WHAT TO DO: What do the entries below say? Restate them word for word.

|---|

Definition DetachCurrentThread : M unit := fun _ self p =>
  Done tt (set_jvm_attached (jvm_attached p ∖ {[self]}) p)
       [ECall x_DetachCurrentThread [] (VInt JNI_OK)].

(** The functions of [JNIEnv] that the adapter uses. *)
Definition NewDirectByteBuffer (address : ptr) (capacity : Z) : M ptr := fun w _ p =>
  let r := direct_buffer w address capacity in
  Done r p [ECall x_NewDirectByteBuffer [VPtr address; VInt capacity] (VPtr r)].

Definition CallVoidMethod (obj mid : ptr) (args : list Val) : M unit :=
  ext x_CallVoidMethod (VPtr obj :: VPtr mid :: args) VVoid.

Definition DeleteLocalRef (ref : ptr) : M unit := ext x_DeleteLocalRef [VPtr ref] VVoid.

Definition GetStringUTFChars (s : ptr) : M (option string) := fun w _ p =>
  match s with
  | NULL => Fault []
  | Addr a =>
      let r := string_chars w a in
      Done r p [ECall x_GetStringUTFChars [VPtr s]
                  (match r with Some c => VStr c | None => VPtr NULL end)]
  end.

Definition ReleaseStringUTFChars (s : ptr) : M unit :=
  ext x_ReleaseStringUTFChars [VPtr s] VVoid.

(** The Java string built from a C string is identified with its bytes. *)
Definition NewStringUTF (bytes : string) : M string :=
  ext x_NewStringUTF [VStr bytes] (VStr bytes);; ret bytes.

Definition NewGlobalRef (obj : ptr) : M ptr := fun w _ p =>
  let r := match obj with Addr a => global_ref w a | NULL => NULL end in
  Done r p [ECall x_NewGlobalRef [VPtr obj] (VPtr r)].

Definition DeleteGlobalRef (ref : ptr) : M unit := ext x_DeleteGlobalRef [VPtr ref] VVoid.

Definition GetObjectClass (obj : ptr) : M ptr := fun w _ p =>
  match obj with
  | NULL => Fault []
  | Addr a =>
      Done (Addr (object_class w a)) p
           [ECall x_GetObjectClass [VPtr obj] (VPtr (Addr (object_class w a)))]
  end.

Definition GetMethodID (clazz : ptr) (name sig : string) : M ptr := fun w _ p =>
  match clazz with
  | NULL => Fault []
  | Addr c =>
      Done (method_id w c name sig) p
           [ECall x_GetMethodID [VPtr clazz; VStr name; VStr sig] (VPtr (method_id w c name sig))]
  end.

(** ** jni-wrapper.c *)
Module JniWrapper.

Definition LOG_TAG : string := "TsyneJNI".
Definition LOGI (fmt : string) (args : list Val) : M unit :=
  android_log_print ANDROID_LOG_INFO LOG_TAG fmt args.
Definition LOGE (fmt : string) (args : list Val) : M unit :=
  android_log_print ANDROID_LOG_ERROR LOG_TAG fmt args.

|---|

REPLY:
Definition DetachCurrentThread : M unit := fun _ self p =>
  Done tt (set_jvm_attached (jvm_attached p ∖ {[self]}) p)
       [ECall x_DetachCurrentThread [] (VInt JNI_OK)].

(** The functions of [JNIEnv] that the adapter uses. *)
Definition NewDirectByteBuffer (address : ptr) (capacity : Z) : M ptr := fun w _ p =>
  let r := direct_buffer w address capacity in
  Done r p [ECall x_NewDirectByteBuffer [VPtr address; VInt capacity] (VPtr r)].

Definition CallVoidMethod (obj mid : ptr) (args : list Val) : M unit :=
  ext x_CallVoidMethod (VPtr obj :: VPtr mid :: args) VVoid.

Definition DeleteLocalRef (ref : ptr) : M unit := ext x_DeleteLocalRef [VPtr ref] VVoid.

Definition GetStringUTFChars (s : ptr) : M (option string) := fun w _ p =>
  match s with
  | NULL => Fault []
  | Addr a =>
      let r := string_chars w a in
      Done r p [ECall x_GetStringUTFChars [VPtr s]
                  (match r with Some c => VStr c | None => VPtr NULL end)]
  end.

Definition ReleaseStringUTFChars (s : ptr) : M unit :=
  ext x_ReleaseStringUTFChars [VPtr s] VVoid.

(** The Java string built from a C string is identified with its bytes. *)
Definition NewStringUTF (bytes : string) : M string :=
  ext x_NewStringUTF [VStr bytes] (VStr bytes);; ret bytes.

Definition NewGlobalRef (obj : ptr) : M ptr := fun w _ p =>
  let r := match obj with Addr a => global_ref w a | NULL => NULL end in
  Done r p [ECall x_NewGlobalRef [VPtr obj] (VPtr r)].

Definition DeleteGlobalRef (ref : ptr) : M unit := ext x_DeleteGlobalRef [VPtr ref] VVoid.

Definition GetObjectClass (obj : ptr) : M ptr := fun w _ p =>
  match obj with
  | NULL => Fault []
  | Addr a =>
      Done (Addr (object_class w a)) p
           [ECall x_GetObjectClass [VPtr obj] (VPtr (Addr (object_class w a)))]
  end.

Definition GetMethodID (clazz : ptr) (name sig : string) : M ptr := fun w _ p =>
  match clazz with
  | NULL => Fault []
  | Addr c =>
      Done (method_id w c name sig) p
           [ECall x_GetMethodID [VPtr clazz; VStr name; VStr sig] (VPtr (method_id w c name sig))]
  end.

(** ** jni-wrapper.c *)
Module JniWrapper.

Definition LOG_TAG : string := "TsyneJNI".
Definition LOGI (fmt : string) (args : list Val) : M unit :=
  android_log_print ANDROID_LOG_INFO LOG_TAG fmt args.
Definition LOGE (fmt : string) (args : list Val) : M unit :=
  android_log_print ANDROID_LOG_ERROR LOG_TAG fmt args.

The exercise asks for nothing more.